Reviewed from the 2025 Toronto International Film Festival
The Gods must be appeased: every year the festival circuit brings forth a few glossy, high-concept debacles suitable for public scapegoating. This year’s model – and make no mistake, this movie belongs on a runway – is Sacrifice, which, as scripted by director Romain Gavras and his co-writer Will Arbery is designed to reflect the likely circumstances of its exhibition. Watching a gaggle of well-intentioned and better-coiffed A-list celebrities walking the red carpet at Toronto International Film Festival in order to introduce a movie that opens with a gaggle of well-intentioned and better-coiffed A-listers walking the red carpet creates a sort of mise-en-abyme – the right effect for a satire mapping humanity’s collective downward trajectory.
“Make The Earth Cool Again” reads the slogan of a massive, glitzy environmental benefit event being held in Greece under the watchful eye of bald-pated tech-bro billionaire Bracken (Vincent Cassel). He’s a smooth operator whose company name – Poseidon – speaks to his deity-like self-regard; meanwhile, the word “cool” is pulling double duty here. The ostensible theme of the summit is ecological activism. Its most (in)famous attendee, action-movie star Mike Tyler (Chris Evans), is more preoccupied with clout chasing than climate change.
Mike is coming off a very public breakdown that compromised his box office potency and made him a pariah; he wants to use Bracken’s event as a (re)-launching pad for his career. Unfortunately, his idealism (and insecurity) gets the better of him: Railing righteously, if inarticulately, against the host’s hypocritical deep-sea drilling initiative, he turns himself into viral meme fodder before the dinner course.
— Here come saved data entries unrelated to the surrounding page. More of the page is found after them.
(* ===== verification/Effects.v ===== *)
(** * Effects: an asynchronous function of the web application

    A function that awaits the network, the clock or storage is a function of
    the world it runs in: it returns the world it leaves and, as any JavaScript
    function, a value or a thrown error.  What the world is stays abstract; the
    code sees it only through the functions it is given ([fetchImpl], [sleep]).
    The calls one function awaits run in program order. *)

From stdpp Require Import base tactics option list strings.
From S2P Require Import Prelude.

Definition io (W A : Type) : Type := W → W * res A.

Section io.
Context {W : Type}.

#[global] Instance io_ret : MRet (io W) := λ A a w, (w, Ok a).

#[global] Instance io_bind : MBind (io W) := λ A B f m w,
  match m w with
  | (w, Ok a) => f a w
  | (w, Throw e) => (w, Throw e)
  end.

(** Synchronous code inside an asynchronous function. *)
Definition lift {A} (m : res A) : io W A := λ w, (w, m).

(** [try { m } catch (e) { h }]. *)
Definition io_try {A} (m : io W A) (h : string → io W A) : io W A := λ w,
  match m w with
  | (w, Ok a) => (w, Ok a)
  | (w, Throw e) => h e w
  end.

Lemma io_bind_Ok {A B} (m : io W A) (f : A → io W B) w w' b :
  (m ≫= f) w = (w', Ok b) ↔ ∃ w1 a, m w = (w1, Ok a) ∧ f a w1 = (w', Ok b).
Proof.
  unfold mbind, io_bind. destruct (m w) as [w1 [a|e]]; [|by split; [|intros (? & ? & ? & ?)]].
  split; [by exists w1, a|]. by intros (? & ? & [= <- <-] & ?).
Qed.

Lemma lift_Ok {A} (m : res A) w w' a : lift m w = (w', Ok a) ↔ w' = w ∧ m = Ok a.
Proof. unfold lift. naive_solver. Qed.

Lemma io_ret_Ok {A} (a b : A) w w' : io_ret A a w = (w', Ok b) ↔ w' = w ∧ a = b.
Proof. unfold io_ret. naive_solver. Qed.

Lemma io_try_Ok {A} (m : io W A) h w w' a :
  io_try m h w = (w', Ok a) ↔
  m w = (w', Ok a) ∨ ∃ w1 e, m w = (w1, Throw e) ∧ h e w1 = (w', Ok a).
Proof. unfold io_try. destruct (m w) as [w1 [b|e]]; naive_solver. Qed.

End io.

(** ** What a call can do to the world *)

Section keeps.
Context {W : Type} (R : relation W) `{!PreOrder R}.

(** Whatever it returns, the call leaves a world related to the one it ran in. *)
Definition keeps {A} (m : io W A) : Prop := ∀ w, R w (m w).1.

Lemma keeps_ret {A} (a : A) : keeps (mret a).
Proof. intros w. simpl. reflexivity. Qed.
Lemma keeps_lift {A} (m : res A) : keeps (lift m).
Proof. intros w. simpl. reflexivity. Qed.
Lemma keeps_bind {A B} (m : io W A) (f : A → io W B) : keeps m → (∀ a, keeps (f a)) → keeps (m ≫= f).
Proof.
  intros Hm Hf w. specialize (Hm w). unfold mbind, io_bind. destruct (m w) as [w' [a|e]]; simpl in *; [|done].
  etrans; [exact Hm|apply Hf].
Qed.
Lemma keeps_try {A} (m : io W A) h : keeps m → (∀ e, keeps (h e)) → keeps (io_try m h).
Proof.
  intros Hm Hh w. specialize (Hm w). unfold io_try. destruct (m w) as [w' [a|e]]; simpl in *; [done|].
  etrans; [exact Hm|apply Hh].
Qed.
End keeps.

Create HintDb reads.
#[export] Hint Resolve keeps_ret keeps_lift keeps_bind keeps_try : reads.
#[export] Hint Extern 0 (PreOrder _) => assumption : reads.
#[export] Hint Extern 2 (keeps _ (if ?b then _ else _)) => destruct b : reads.
#[export] Hint Extern 2 (keeps _ (match ?x with _ => _ end)) => destruct x : reads.

(** [simp_io] reads a successful asynchronous run backwards, as [simp_res]
    does a synchronous one. *)
Ltac simp_io :=
  repeat match goal with
  | H : mbind _ _ _ = (_, Ok _) |- _ => apply io_bind_Ok in H as (? & ? & ? & ?)
  | H : lift _ _ = (_, Ok _) |- _ => apply lift_Ok in H as [-> ?]
  | H : mret _ _ = (_, Ok _) |- _ => apply io_ret_Ok in H as [-> ?]; subst
  | _ => progress simp_res
  end.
Under normal circumstances, Mike’s outburst would be the big story of the night, but he’s upstaged by something more startling: a co-ordinated, paramilitary-style takeover by a group of apocalypse-mongers led by the elfin Joan (as in D’Arc), played by Anya-Taylor Joy, now a young veteran of teflon, scourge-the-rich satires partially created by the makers of Succession (2018-2023). Whatever else one can say about The Menu (2022), its neo-Buñuelian shtick felt controlled; Gavras – last seen throwing his hat in the all-time long-take arena with Athena (2022) – is an almost fetishtically undisciplined filmmaker, and crams together so many different visual ideas and styles (Östlund-esque cringe; sub-Gilliam surrealism; McKay-style hectoring) that the cognitive dissonance of the entire enterprise (which is luxuriously photographed by Matias Boucard) almost becomes fascinating in and of itself. The same goes for the casting: if you’ve ever wondered what it would look like if Charli XCX, Salma Hayek and Yung Lean wandered into an (open) bar, well, now you have your answer.
Inevitably, Joan’s plan involves shanghaiing Mike to serve as – you guessed it – a sacrifice on behalf of all mankind, an offering into the mountain that’s burbling ominously a few miles away. Think Joe Versus the Volcano (1990) (the screenwriters certainly did). The joke, which is not necessarily a bad one, involves a status-conscious do-gooder prevaricating in the face of the ultimate potential redemption narrative: the question is whether Mike is willing to take the plunge if he can’t scroll through the social media hosannas after the fact. The other question is whether Joan and followers are simply deluded, and while there’s nothing wrong with playing quixotic Gen-Z idealism for laughs, Sacrifice is finally too slick and preening to work up any real sense of anxiety over issues of personal or collective accountability. In the end, vain, cowardly, Mike proves to be more Captain Planet than Captain America – but it’s all for naught; the movie proceeds directly to the memory hole.